Interest rate meetings are held at the ECB and Bank of Canada, and will be closely watched amid growing concerns over rising bond yields. Despite recent market volatility, we continue to expect the ECB to deliver on its forward guidance, whereby pandemic-related (PEPP) net purchases are extended to at least March 2022 with reinvestments to at least the end of 2023. Similarly, in Canada, the central bank has pledged to keep interest rates at 0.25% until excess capacity is eroded, which at its last meeting the bank didn't expect to see until 2023.
Speeches from BoE and RBA governors Bailey and Lowe are also scheduled for the week, and will be watched respectively for clues as to appetite for negative rates in the UK and for the Australian central bank's commitment to yield control after recent intervention in the bond markets.
In the US, the monthly budget statement is accompanied by job openings and jobless claims numbers, as well as the initial March reading of the University of Michigan's consumer sentiment indicator. The latter will be eyed for further signs of consumers boosting the economic recovery, which gained momentum in February amid further stimulus. Producer price data will also be watched after recent surveys showed signs of inflationary pressures building.
In Europe, a fresh estimate of fourth quarter GDP (currently thought to have shrunk 0.7%) is released alongside industrial production numbers for January. The latter are expected to show manufacturing helping ameliorate a downturn in the service sector during the first quarter. UK GDP data are also updated for January, with survey data hinting at a marked downturn as a new national lockdown hit activity, with business woes exacerbated by Brexit-related disruptions.

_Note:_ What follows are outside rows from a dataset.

(** X6. [create_primitives] on a well-formed model never throws: it calls
    [createPrimitive] once per group, in order, with the group's mesh and
    material and with a null light exactly for a negative light index. *)
Theorem create_primitives_total (s : ModelState) :
  state_valid s ->
  exists calls,
    create_primitives s = (calls, false)
    /\ length calls = length (groups_ s)
    /\ Forall2 (fun g c =>
                  elem (assets_ (model s)) (g_mesh g) = Some (fst (fst c))
                  /\ elem (assets_ (model s)) (g_material g) = Some (snd (fst c))
                  /\ snd c = (if (g_light g <? 0)%Z then None
                              else elem (assets_ (model s)) (g_light g)))
         (groups_ s) calls.
Proof.
  intros [_ Hg]. unfold create_primitives.
  destruct (create_primitives_from_valid (model s) (groups_ s) [] Hg) as (cs & Hcs & HF).
  exists cs. split; [exact Hcs|]. split; [|exact HF].
  symmetry. eapply Forall2_length; exact HF.
Qed.

End ModelProperties.

(** *** mesh::wavefrontobj *)

Section MeshProperties.
Context `{FloatOps}.
Import Model_WavefrontObj_Mesh Mesh_WavefrontObj.




Variable geo : OBJSurfaceGeometry.
Variable fs : OBJMeshFace.

Lemma corner_defined (f : OBJMeshFaceIndex) :
  face_index_ok geo f -> is_Some (corner geo f).
Proof.
  intros (Hp & Hn & Ht). unfold corner.
  destruct (elem_in_range (ps geo) (fi_p f) Hp) as [p ->]. cbn.
  destruct (Z.ltb_spec (fi_n f) 0) as [Hneg|Hpos]; cbn.
  - destruct (Z.ltb_spec (fi_t f) 0); cbn; [eexists; reflexivity|].
    destruct (elem_in_range (ts geo) (fi_t f)) as [t ->]; [lia|]. eexists; reflexivity.
  - destruct (elem_in_range (ns geo) (fi_n f)) as [n ->]; [lia|]. cbn.
    destruct (Z.ltb_spec (fi_t f) 0); cbn; [eexists; reflexivity|].
    destruct (elem_in_range (ts geo) (fi_t f)) as [t ->]; [lia|]. eexists; reflexivity.
Qed.

Lemma num_triangles_small :
  (Z.of_nat (length fs) < 2 ^ 31)%Z ->
  num_triangles fs = (Z.of_nat (length fs) / 3)%Z.
Proof.
  intros Hlen. unfold num_triangles. rewrite to_int_small by lia.
  apply Z.quot_div_nonneg; lia.
Qed.

Lemma triangle_at_defined (face : Z) :
  mesh_ok geo fs -> (0 <= face < num_triangles fs)%Z -> is_Some (triangle_at geo fs face).
Proof.
  intros [Hf Hlen] Hface. rewrite (num_triangles_small Hlen) in Hface.
  assert (Hb : (3 * face + 2 < Z.of_nat (length fs))%Z).
  { pose proof (Z.mul_div_le (Z.of_nat (length fs)) 3 ltac:(lia)). lia. }
  unfold triangle_at.
  destruct (elem_in_range fs (3 * face)) as [f1 Hf1]; [lia|].
  destruct (elem_in_range fs (3 * face + 1)) as [f2 Hf2]; [lia|].
  destruct (elem_in_range fs (3 * face + 2)) as [f3 Hf3]; [lia|].
  rewrite Hf1, Hf2, Hf3. cbn.
  rewrite Forall_lookup in Hf.
  destruct (corner_defined f1) as [c1 ->]; [eapply Hf, elem_Some_inv, Hf1|].
  destruct (corner_defined f2) as [c2 ->]; [eapply Hf, elem_Some_inv, Hf2|].
  destruct (corner_defined f3) as [c3 ->]; [eapply Hf, elem_Some_inv, Hf3|].
  eexists; reflexivity.
Qed.
(** * gerberts: tokenizer, parser, serializer and render replay

    A shallow embedding of the TypeScript sources
    [lib/parser/tokenizer.ts], [lib/parser/parser.ts] (parser and SVG
    renderer), [lib/ast/GerberNode.ts], [lib/ast/commands.ts] and
    [lib/GerberFile.ts], followed by the properties proved about them.

    Modelling conventions.
    - A JavaScript string is the list of its code units, restricted to
      Latin-1, so a code unit is an [ascii].
    - A [number] is a [jsnum]: [NaN], an infinity, a zero with its sign,
      or a decimal [JDec neg m e], which is [(-1)^neg * m * 10^e]
      ([JDec false 1 1] is ten, [JDec false 5 4] is 50000,
      [JDec true 25 (-1)] is -2.5).  [parseInt] and [parseFloat] read an
      exact decimal and round it to the nearest double ([Num.nearest]);
      the double is held as the decimal that [Number::toString] prints
      for it, the shortest one that is read back as that double
      ([Num.shortest]).  Two numbers are equal ([=]) as [Object.is] has
      it: [NaN] is itself, the two zeros differ; [Num.strictEq] is
      [===].  The digits of a format specification, which are single
      decimal digits, are integers ([Z]).
    - An exception is a [Throw] in the [result] monad.
    - The numbers of the renderer are [xnum]: rationals with [NaN] and
      the infinities. *)

From Stdlib Require Import Ascii String List ZArith QArith Qpower Qround Lia
  Lqa Bool.
From Stdlib Require Import DecimalString DecimalZ DecimalN DecimalPos.
From Stdlib Require DecimalFacts.
From stdpp Require Import gmap.
Import ListNotations.

Local Open Scope list_scope.
Local Open Scope char_scope.

(** ** Strings *)

Abbreviation jsstring := (list ascii).

Abbreviation str s := (list_ascii_of_string s%string) (only parsing).

Module Str.

Fixpoint eqb (a b : jsstring) : bool :=
  match a, b with
  | [], [] => true
  | x :: a', y :: b' => Ascii.eqb x y && eqb a' b'
  | _, _ => false
  end.

(** [s.startsWith(p)] *)
Fixpoint startsWith (p s : jsstring) : bool :=
  match p, s with
  | [], _ => true
  | x :: p', y :: s' => Ascii.eqb x y && startsWith p' s'
  | _ :: _, [] => false
  end.

(** [s.endsWith(c)] for a one-character [c] *)
Definition endsWith (c : ascii) (s : jsstring) : bool :=
  match rev s with
  | x :: _ => Ascii.eqb x c
  | [] => false
  end.

(** [s.slice(0, -1)] *)
Definition dropLast (s : jsstring) : jsstring := removelast s.

(** [s.slice(n)] *)
Definition sliceFrom (n : nat) (s : jsstring) : jsstring := skipn n s.

(** [s.slice(a, b)] for [0 <= a] and [0 <= b] *)
Definition slice (a b : nat) (s : jsstring) : jsstring :=
  firstn (b - a) (skipn a s).

(** [s.indexOf(c)]; [None] stands for [-1] *)
Fixpoint indexOf (c : ascii) (s : jsstring) : option nat :=
  match s with
  | [] => None
  | x :: s' => if Ascii.eqb x c then Some O
               else option_map S (indexOf c s')
  end.

(** [s.split(c)]: the pieces between the occurrences of [c]; never
    empty, [("").split(c)] being [[""]]. *)
Fixpoint split (c : ascii) (s : jsstring) : list jsstring :=
  match s with
  | [] => [[]]
  | x :: s' =>
      if Ascii.eqb x c then [] :: split c s'
      else match split c s' with
           | p :: ps => (x :: p) :: ps
           | [] => [[x]]
           end
  end.

(** [parts.join(sep)] *)
Fixpoint join (sep : jsstring) (parts : list jsstring) : jsstring :=
  match parts with
  | [] => []
  | [p] => p
  | p :: ps => p ++ sep ++ join sep ps
  end.

(** the longest prefix whose characters satisfy [p], and the rest *)
Fixpoint span (p : ascii -> bool) (s : jsstring) : jsstring * jsstring :=
  match s with
  | [] => ([], [])
  | x :: s' => if p x then let '(a, b) := span p s' in (x :: a, b)
               else ([], s)
  end.

Definition contains (c : ascii) (s : jsstring) : bool :=
  existsb (Ascii.eqb c) s.

End Str.

(** ** Character classes of the regular expressions *)

Module Chr.

Definition code (c : ascii) : nat := nat_of_ascii c.

(** [\d] *)
Definition isDigit (c : ascii) : bool :=
  (48 <=? code c)%nat && (code c <=? 57)%nat.

(** [[A-Za-z_]] *)
Definition isIdentStart (c : ascii) : bool :=
  ((65 <=? code c)%nat && (code c <=? 90)%nat)
  || ((97 <=? code c)%nat && (code c <=? 122)%nat)
  || Ascii.eqb c "_".

(** [[A-Za-z0-9_]] *)
Definition isIdentChar (c : ascii) : bool := isIdentStart c || isDigit c.

(** [\s], on Latin-1: TAB, LF, VT, FF, CR, space, NBSP *)
Definition isSpace (c : ascii) : bool :=
  ((9 <=? code c)%nat && (code c <=? 13)%nat)
  || (code c =? 32)%nat || (code c =? 160)%nat.

(** a line terminator, which [.] does not match: LF, CR *)
Definition isLineTerminator (c : ascii) : bool :=
  (code c =? 10)%nat || (code c =? 13)%nat.

(** the four characters the tokenizer skips between tokens *)
Definition isBlank (c : ascii) : bool :=
  Ascii.eqb c " " || Ascii.eqb c "009" || Ascii.eqb c "013"
  || Ascii.eqb c "010".

Definition isSign (c : ascii) : bool := Ascii.eqb c "+" || Ascii.eqb c "-".

Definition digitValue (c : ascii) : N := N.of_nat (code c - 48).

End Chr.

(** ** Numbers *)

Module Num.

(** The value of a run of decimal digits, most significant first. *)
Definition digitsValue (ds : jsstring) : N :=
  fold_left (fun acc c => (10 * acc + Chr.digitValue c)%N) ds 0%N.

(** The decimal digits of a natural number, as [Number::toString] writes
    an integer: no leading zero, ["0"] for zero. *)
Definition digitsOfN (n : N) : jsstring :=
  list_ascii_of_string (NilZero.string_of_uint (N.to_uint n)).

(** [String(z)] / [`${z}`] for a small integer [z], which every double
    holds: the digits of a format specification. *)
Definition intToString (z : Z) : jsstring :=
  match z with
  | Zneg p => "-" :: digitsOfN (Npos p)
  | _ => digitsOfN (Z.to_N z)
  end.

In Asia, China's trade numbers will come under scrutiny after recent signs of supply delays hampering trade flows and curbing exports. Inflation numbers are meanwhile expected to remain subdued. A new estimate of fourth quarter GDP is also due out of Japan, the earlier estimate having beaten expectations with a 3.0% q/q gain as the economy rebounded from COVID-19 restrictions, though more recent data have signalled some cooling of the recovery.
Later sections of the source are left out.